I know a good number of methods to solve this integral like Feynman Trick, Laplace transform etc.
$$\int_0^{\infty} \dfrac{\sin x}{x} \mathrm{d}x = \dfrac{π}{2} $$
Do y'all know some creative and not-so-common/(exotic?) methods to solve this? I have so much to learn :)
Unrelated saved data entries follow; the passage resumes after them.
(** What the walk does to a state: it touches only the two static objects,
    and pushes the clauses to discard in the order in which it meets them. *)
Lemma walk_spec (mem : Heap) (ageLimit weightLimit : Z) (rit : list ClausePtr) :
  (forall cl, cl ∈ rit -> clause_ok (mem cl)) ->
  forall s : t,
  exists s' : t,
    walk mem ageLimit weightLimit rit s = Some s' /\
    _size s' = _size s /\
    events s' = events s /\
    discardedNonRedundantClauses s' = discardedNonRedundantClauses s /\
    toRemove s'
    = reverse (filter (fun cl => discardb (mem cl) ageLimit weightLimit = true)
                 (first_occurrences (checked s) rit))
      ++ toRemove s.
Proof.
  induction rit as [|cl rit IH]; intros Hok s; simpl.
  - exists s. done.
  - assert (forall cl', cl' ∈ rit -> clause_ok (mem cl')) as Hok' by set_solver.
    unfold visit.
    destruct (Z.ltb_spec (Clause.age (mem cl)) ageLimit) as [Hy|Ho]; simpl.
    { destruct (IH Hok' s) as (s' & Hw & H1 & H2 & H3 & H4).
      exists s'. repeat split; try done. rewrite H4.
      destruct (decide (cl ∈ checked s)); [done|].
      pose proof (discardb_young (mem cl) ageLimit weightLimit Hy) as Hd.
      rewrite filter_cons_False by (by rewrite Hd).
      by rewrite (filter_first_occurrences_seen
                    (fun cl => discardb (mem cl) ageLimit weightLimit) cl rit Hd). }
    destruct (decide (cl ∈ checked s)) as [Hin|Hnin].
    { rewrite bool_decide_eq_true_2 by done. apply IH, Hok'. }
    rewrite bool_decide_eq_false_2 by done.
    rewrite shouldRemove_spec by (try lia; apply Hok; set_solver).
    destruct (discardb (mem cl) ageLimit weightLimit) eqn:Hd.
    + destruct (IH Hok' (set_toRemove (cons cl) (set_checked (fun ch => {[cl]} ∪ ch) s)))
        as (s' & Hw & H1 & H2 & H3 & H4).
      exists s'. repeat split; try done. rewrite H4. simpl.
      rewrite filter_cons_True by done.
      rewrite reverse_cons, <- app_assoc. done.
    + destruct (IH Hok' (set_checked (fun ch => {[cl]} ∪ ch) s))
        as (s' & Hw & H1 & H2 & H3 & H4).
      exists s'. repeat split; try done. rewrite H4. simpl.
      rewrite filter_cons_False; [done|]. by rewrite Hd.
Qed.

Lemma removeLoop_spec (stack : list ClausePtr) :
  forall s : t,
    let s' := removeLoop stack s in
    events s' = events s ++ (removedEvent <$> stack) /\
    _size s' = _size s - Z.of_nat (length stack) /\
    discardedNonRedundantClauses s'
    = discardedNonRedundantClauses s + Z.of_nat (length stack) /\
    (toRemove s = stack -> toRemove s' = []).
Proof.
  induction stack as [|cl stack IH]; intros s; simpl.
  - rewrite app_nil_r. repeat split; try lia; done.
  - destruct (IH (remove cl (count_discarded (set_toRemove (fun _ => stack) s))))
      as (H1 & H2 & H3 & H4).
    simpl in *. rewrite H1, H2, H3, <- app_assoc.
    repeat split; try lia; try done. intros _. by apply H4.
Qed.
Here is a convoluted process which introduces a few concepts. You can see this integral as the Mellin transform of $\sin(x)$ $$ \mathcal{M}_x[\sin(x)](s) = \int_0^\infty x^{s-1} \sin(x) \; dx $$ by the Ramanujan Master theorem, if a function can be expressed as $$ f(x) = \sum_{k=0}^\infty \frac{(-1)^k}{k!}\phi(k)x^k $$ then the Mellin transform is given by $$ \mathcal{M}_x[\sin(x)](s) = \int_0^\infty x^{s-1} f(x) \; dx = \Gamma(s) \phi(-s) $$ where $\Gamma(s)$ is the gamma function, we have \begin{equation} \sin(x) = \sum_{k=0}^\infty \frac{(-1)^k}{k!}[x \bmod 2=1]x^k \end{equation} where the $[]$ is an Iverson bracket. A suitable function that alternates between $0$ and $1$ to give the correct coefficients is $|\sin(\frac{\pi k}{2})|$ so we could say $$ \mathcal{M}_x[\sin(x)](s) = \int_0^\infty x^{s-1} \sin(x) \; dx = \Gamma(s)|\sin(\frac{\pi s}{2})| $$ you integral is retrieved when $s=0$, $\Gamma(0)|\sin(0)|$ is indeterminate so we can take the limit which is $\pi/2$.